───── Given data ─────

(** ** Properties *)

(** A frame is authenticated exactly when the kernel's credentials name the
    expected process, its header carries the instance and generation of the
    identity, and its payload is an application payload under the identity's
    protocol and the spawn's nonce; that application payload is what the
    authenticated frame gives. *)
Theorem channel_authentic {Fd} (frame : Frame Fd) epid identity nonce f :
  identity_in_range identity -> len nonce = 32 ->
  authenticate_frame frame epid identity nonce = Ok f <->
  f = mkAuthenticated frame /\ pid (peer_identity frame) = epid /\
  instance (header frame) = id_instance identity /\
  generation (header frame) = id_generation identity /\
  payload frame = authenticated_payload (id_protocol identity) nonce (auth_payload f).
Proof.
  intros (_ & _ & Hp) Hn. rewrite authenticate_Ok. split.
  - intros (-> & ? & ? & ? & Hl & Hpr & Hno). split_and!; try done.
    destruct (payload_authenticated (payload frame) Hl) as [Hpl _].
    by rewrite Hpr, Hno in Hpl.
  - intros (-> & ? & ? & ? & Hpl).
    destruct (authenticated_pieces (id_protocol identity) nonce
      (auth_payload (mkAuthenticated frame)) Hp Hn) as (Hl & Hv & Hs & _).
    rewrite Hpl. apply Z.ltb_ge in Hl. done.
Qed.

(** The start-up handshake between a parent and a child over an intact
    channel.  The child accepts the challenge exactly when it was started with
    the identity the parent spawned, and then holds the nonce and the parent's
    process id; the parent accepts its ready frame exactly under the nonce of
    this spawn, as coming from the process the kernel names. *)
Theorem channel_handshake {Fd} sendmsg push getfd setfd identity identity' nonce rest parent child
    getpgid parent_pid launcher pgid :
  intact_kernel (Fd:=Fd) sendmsg push getfd setfd ->
  identity_in_range identity -> identity_in_range identity' -> len nonce = 32 ->
  pid child <> 0 -> getpgid (pid child) = Ok pgid -> parent_pid (pid child) = Ok launcher ->
  let challenge := delivered (handshake_message CHALLENGE identity nonce) 1 rest parent in
  let ready := delivered (handshake_message READY identity nonce) 1 rest child in
  send_challenge sendmsg push identity nonce SeqpacketEndpoint_new = (Ok 1, mkEndpoint 2 None) /\
  match adopt_handshake sendmsg push getfd setfd identity' (Ok challenge) SeqpacketEndpoint_new with
  | (Ok w, e) => identity' = identity /\ w = mkWorkerEndpoint e (pid parent) identity nonce /\
                 e = mkEndpoint 2 (Some 1)
  | (Err _, _) => identity' <> identity
  end /\
  exists frame,
    SeqpacketEndpoint_receive getfd setfd (Ok ready) (mkEndpoint 2 None) =
      (Ok frame, mkEndpoint 2 (Some 1)) /\
    forall nonce', verify_startup_ready getpgid parent_pid frame launcher pgid identity nonce' =
      if bool_decide (nonce' = nonce) then Ok (pid child) else Err Spawn_NonceMismatch.
Proof.
  intros Hk Hi Hi' Hn Hpid Hgr Hpa challenge ready. split_and!.
  - apply (send_in_range _ _ _ _ Hk (handshake_message CHALLENGE identity nonce));
      [by apply handshake_in_range|by vm_compute].
  - unfold challenge.
    by destruct (adopt_handshake_spec sendmsg push getfd setfd Hk identity identity' nonce rest parent)
      as [[-> ->]|(? & err & e & ->)].
  - exists (handshake_frame READY identity nonce child). split.
    + by apply (receive_handshake _ _ _ _ Hk).
    + intros nonce'. by apply verify_ready_frame.
Qed.

(** C28: however a worker process is used, and whatever the operating system
    answers, once it is dropped its leader was given up exactly once, reaped or
    handed to the reaper thread; every signal sent went to the group of this
    worker and was sent before that, so a reused group number is never
    signalled; and its exit was reported at most once. *)
Theorem channel_group_signals {K Child Cgroup} `{!ProcessOs K Child Cgroup} (child : Child) pgid
    cgroup wpid epid e identity nonce (k : K) ops es p k1 t1 r p' k2 t2 :
  process_run ops (mkWorkerProcess wpid epid (LeaderState_new child pgid cgroup) e identity nonce, (k, []))
    = (es, (p, (k1, t1))) ->
  drop_process (p, (k1, t1)) = (r, (p', (k2, t2))) ->
  (exists released signals, t2 = released :: signals /\ group_released released = true /\
     Forall (fun c => exists s, c = CallSignal pgid s) signals) /\
  (length es <= 1)%nat.
Proof.
  intros Hrun Hdrop. apply (process_run_ok pgid) in Hrun as [Hp Hn].
  - apply (drop_process_ok pgid) in Hdrop as (Hs & Ht & c & rest & -> & Hc); [|done].
    split.
    + exists c, rest. split_and!; [done..|]. destruct Hs as [Hs _].
      apply forallb_Forall in Hs. apply Forall_cons in Ht as [_ Ht].
      apply Forall_forall. intros x Hx. rewrite Forall_forall in Hs, Ht.
      specialize (Hs x Hx). specialize (Ht x Hx). destruct x; simpl in *; [done|subst; eauto|done].
    + destruct (l_event_reported (leader p)); simpl in Hn; lia.
  - by split; [|constructor|].
Qed.

(** *** Witnesses *)

Definition example_identity : WorkerIdentity := mkIdentity (replicate 16 (z2b 7)) 3 2.
Definition example_nonce : SpawnHandshakeNonce := replicate 32 (z2b 9).
Definition example_frame : Frame Z :=
  mkFrame (mkHeader 384 36 0 0 4 (replicate 16 (z2b 7)) 3)
    (authenticated_payload 2 example_nonce [z2b 1; z2b 2]) [] (mkPeer 41 0 0).

Lemma channel_authentic_witness :
  authenticate_frame example_frame 41 example_identity example_nonce =
    Ok (mkAuthenticated example_frame) /\
  payload example_frame = authenticated_payload 2 example_nonce
    (auth_payload (mkAuthenticated example_frame)).
Proof.
  assert (authenticate_frame example_frame 41 example_identity example_nonce =
    Ok (mkAuthenticated example_frame)) as H by (vm_compute; reflexivity).
  split; [exact H|].
  apply (channel_authentic example_frame 41 example_identity example_nonce) in H;
    [apply H|by vm_compute|by vm_compute].
Defined.

Lemma channel_handshake_witness :
  exists frame,
    SeqpacketEndpoint_receive (fun _ : Z => Ok 0) (fun _ _ => Ok tt)
      (Ok (delivered (handshake_message READY example_identity example_nonce) 1 [] (mkPeer 41 0 0)))
      (mkEndpoint 2 None) = (Ok frame, mkEndpoint 2 (Some 1)) /\
    forall nonce', verify_startup_ready (fun _ => Ok 40) (fun _ => Ok 40) frame 40 40
      example_identity nonce' =
      if bool_decide (nonce' = example_nonce) then Ok 41 else Err Spawn_NonceMismatch.
Proof.
  apply (channel_handshake (fun pkt _ => Ok (len pkt)) (fun _ => true) (fun _ => Ok 0)
    (fun _ _ => Ok tt) example_identity example_identity example_nonce [] (mkPeer 1 0 0)
    (mkPeer 41 0 0) (fun _ => Ok 40) (fun _ => Ok 40) 40 40);
    [|by vm_compute..].
  split; try done. intros fd. by exists 0.
Defined.

(** A system whose leader exits after a number of waits. *)
#[local] Instance example_os : ProcessOs nat unit unit := {
  try_wait _ k := match k with O => (Ok (Some 9), O) | S k => (Ok None, k) end;
  child_wait _ k := (Ok 9, O);
  kill_process_group _ _ k := (Ok tt, k);
  cgroup_kill _ k := (Ok tt, k);
  cgroup_cleanup _ k := (Ok true, k);
  submit_cgroup_to_reaper _ k := k;
  submit_to_reaper _ _ k := k;
}.

Definition example_process : WorkerProcess unit unit :=
  mkWorkerProcess 41 41 (LeaderState_new tt 40 None) (Some SeqpacketEndpoint_new) example_identity
    example_nonce.

Lemma channel_group_signals_witness :
  let ops := [ProcAlive; ProcRequestTerminate; ProcPoll; ProcRequestKill; ProcPoll; ProcRequestKill;
              ProcPoll] in
  let '(es, (p, (k1, t1))) := process_run ops (example_process, (2%nat, [])) in
  let '(r, (p', (k2, t2))) := drop_process (p, (k1, t1)) in
  t2 = [CallReaped; CallSignal 40 SIGKILL; CallSignal 40 SIGTERM] /\ (length es <= 1)%nat.
Proof.
  intros ops. destruct (process_run ops (example_process, (2%nat, []))) as [es [p [k1 t1]]] eqn:Hrun.
  destruct (drop_process (p, (k1, t1))) as [r [p' [k2 t2]]] eqn:Hdrop.
  split; [|eapply (channel_group_signals (K:=nat) tt 40 None); [exact Hrun|exact Hdrop]].
  vm_compute in Hrun. injection Hrun as <- <- <- <-. vm_compute in Hdrop. by injection Hdrop as <- <- <- <-.
Defined.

─────

■ Task directions:
The lines above from the one containing "apply (channel_authentic example_frame" through the one containing "(fun _ _ => Ok tt) example_identity" are to be set down exactly, and no others.

■ Written answer:
  apply (channel_authentic example_frame 41 example_identity example_nonce) in H;
    [apply H|by vm_compute|by vm_compute].
Defined.

Lemma channel_handshake_witness :
  exists frame,
    SeqpacketEndpoint_receive (fun _ : Z => Ok 0) (fun _ _ => Ok tt)
      (Ok (delivered (handshake_message READY example_identity example_nonce) 1 [] (mkPeer 41 0 0)))
      (mkEndpoint 2 None) = (Ok frame, mkEndpoint 2 (Some 1)) /\
    forall nonce', verify_startup_ready (fun _ => Ok 40) (fun _ => Ok 40) frame 40 40
      example_identity nonce' =
      if bool_decide (nonce' = example_nonce) then Ok 41 else Err Spawn_NonceMismatch.
Proof.
  apply (channel_handshake (fun pkt _ => Ok (len pkt)) (fun _ => true) (fun _ => Ok 0)
    (fun _ _ => Ok tt) example_identity example_identity example_nonce [] (mkPeer 1 0 0)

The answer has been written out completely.